[DATA SUPPLIED]
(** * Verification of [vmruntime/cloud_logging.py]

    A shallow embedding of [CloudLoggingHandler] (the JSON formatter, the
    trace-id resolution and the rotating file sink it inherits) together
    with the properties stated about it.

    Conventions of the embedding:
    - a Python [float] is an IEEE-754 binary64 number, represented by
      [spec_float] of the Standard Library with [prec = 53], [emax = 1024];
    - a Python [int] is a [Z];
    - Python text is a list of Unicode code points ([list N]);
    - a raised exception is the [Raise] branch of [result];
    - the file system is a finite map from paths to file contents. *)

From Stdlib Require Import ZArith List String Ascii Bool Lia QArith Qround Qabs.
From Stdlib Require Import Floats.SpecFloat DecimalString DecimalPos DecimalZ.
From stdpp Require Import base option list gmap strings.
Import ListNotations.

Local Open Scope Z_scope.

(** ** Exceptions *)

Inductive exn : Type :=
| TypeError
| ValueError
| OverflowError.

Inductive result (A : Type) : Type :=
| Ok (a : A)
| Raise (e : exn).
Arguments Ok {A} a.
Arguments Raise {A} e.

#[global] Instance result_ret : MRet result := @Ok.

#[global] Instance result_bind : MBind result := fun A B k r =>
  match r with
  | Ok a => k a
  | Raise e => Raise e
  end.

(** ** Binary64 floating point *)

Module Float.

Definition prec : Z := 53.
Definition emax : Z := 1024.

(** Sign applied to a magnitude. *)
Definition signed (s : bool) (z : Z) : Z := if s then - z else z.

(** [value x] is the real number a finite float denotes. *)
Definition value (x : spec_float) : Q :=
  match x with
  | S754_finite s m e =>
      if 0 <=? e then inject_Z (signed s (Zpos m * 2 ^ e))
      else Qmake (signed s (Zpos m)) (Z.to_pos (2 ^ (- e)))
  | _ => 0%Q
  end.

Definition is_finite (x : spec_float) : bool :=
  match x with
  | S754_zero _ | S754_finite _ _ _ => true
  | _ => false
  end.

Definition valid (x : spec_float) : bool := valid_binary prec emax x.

[TASK PROMPT] Your response should consist of the whole listing, repeated exactly.

[RESPONSE BELOW]
(** * Verification of [vmruntime/cloud_logging.py]

    A shallow embedding of [CloudLoggingHandler] (the JSON formatter, the
    trace-id resolution and the rotating file sink it inherits) together
    with the properties stated about it.

    Conventions of the embedding:
    - a Python [float] is an IEEE-754 binary64 number, represented by
      [spec_float] of the Standard Library with [prec = 53], [emax = 1024];
    - a Python [int] is a [Z];
    - Python text is a list of Unicode code points ([list N]);
    - a raised exception is the [Raise] branch of [result];
    - the file system is a finite map from paths to file contents. *)

From Stdlib Require Import ZArith List String Ascii Bool Lia QArith Qround Qabs.
From Stdlib Require Import Floats.SpecFloat DecimalString DecimalPos DecimalZ.
From stdpp Require Import base option list gmap strings.
Import ListNotations.

Local Open Scope Z_scope.

(** ** Exceptions *)

Inductive exn : Type :=
| TypeError
| ValueError
| OverflowError.

Inductive result (A : Type) : Type :=
| Ok (a : A)
| Raise (e : exn).
Arguments Ok {A} a.
Arguments Raise {A} e.

#[global] Instance result_ret : MRet result := @Ok.

#[global] Instance result_bind : MBind result := fun A B k r =>
  match r with
  | Ok a => k a
  | Raise e => Raise e
  end.

(** ** Binary64 floating point *)

Module Float.

Definition prec : Z := 53.
Definition emax : Z := 1024.

(** Sign applied to a magnitude. *)
Definition signed (s : bool) (z : Z) : Z := if s then - z else z.

(** [value x] is the real number a finite float denotes. *)
Definition value (x : spec_float) : Q :=
  match x with
  | S754_finite s m e =>
      if 0 <=? e then inject_Z (signed s (Zpos m * 2 ^ e))
      else Qmake (signed s (Zpos m)) (Z.to_pos (2 ^ (- e)))
  | _ => 0%Q
  end.

Definition is_finite (x : spec_float) : bool :=
  match x with
  | S754_zero _ | S754_finite _ _ _ => true
  | _ => false
  end.

Definition valid (x : spec_float) : bool := valid_binary prec emax x.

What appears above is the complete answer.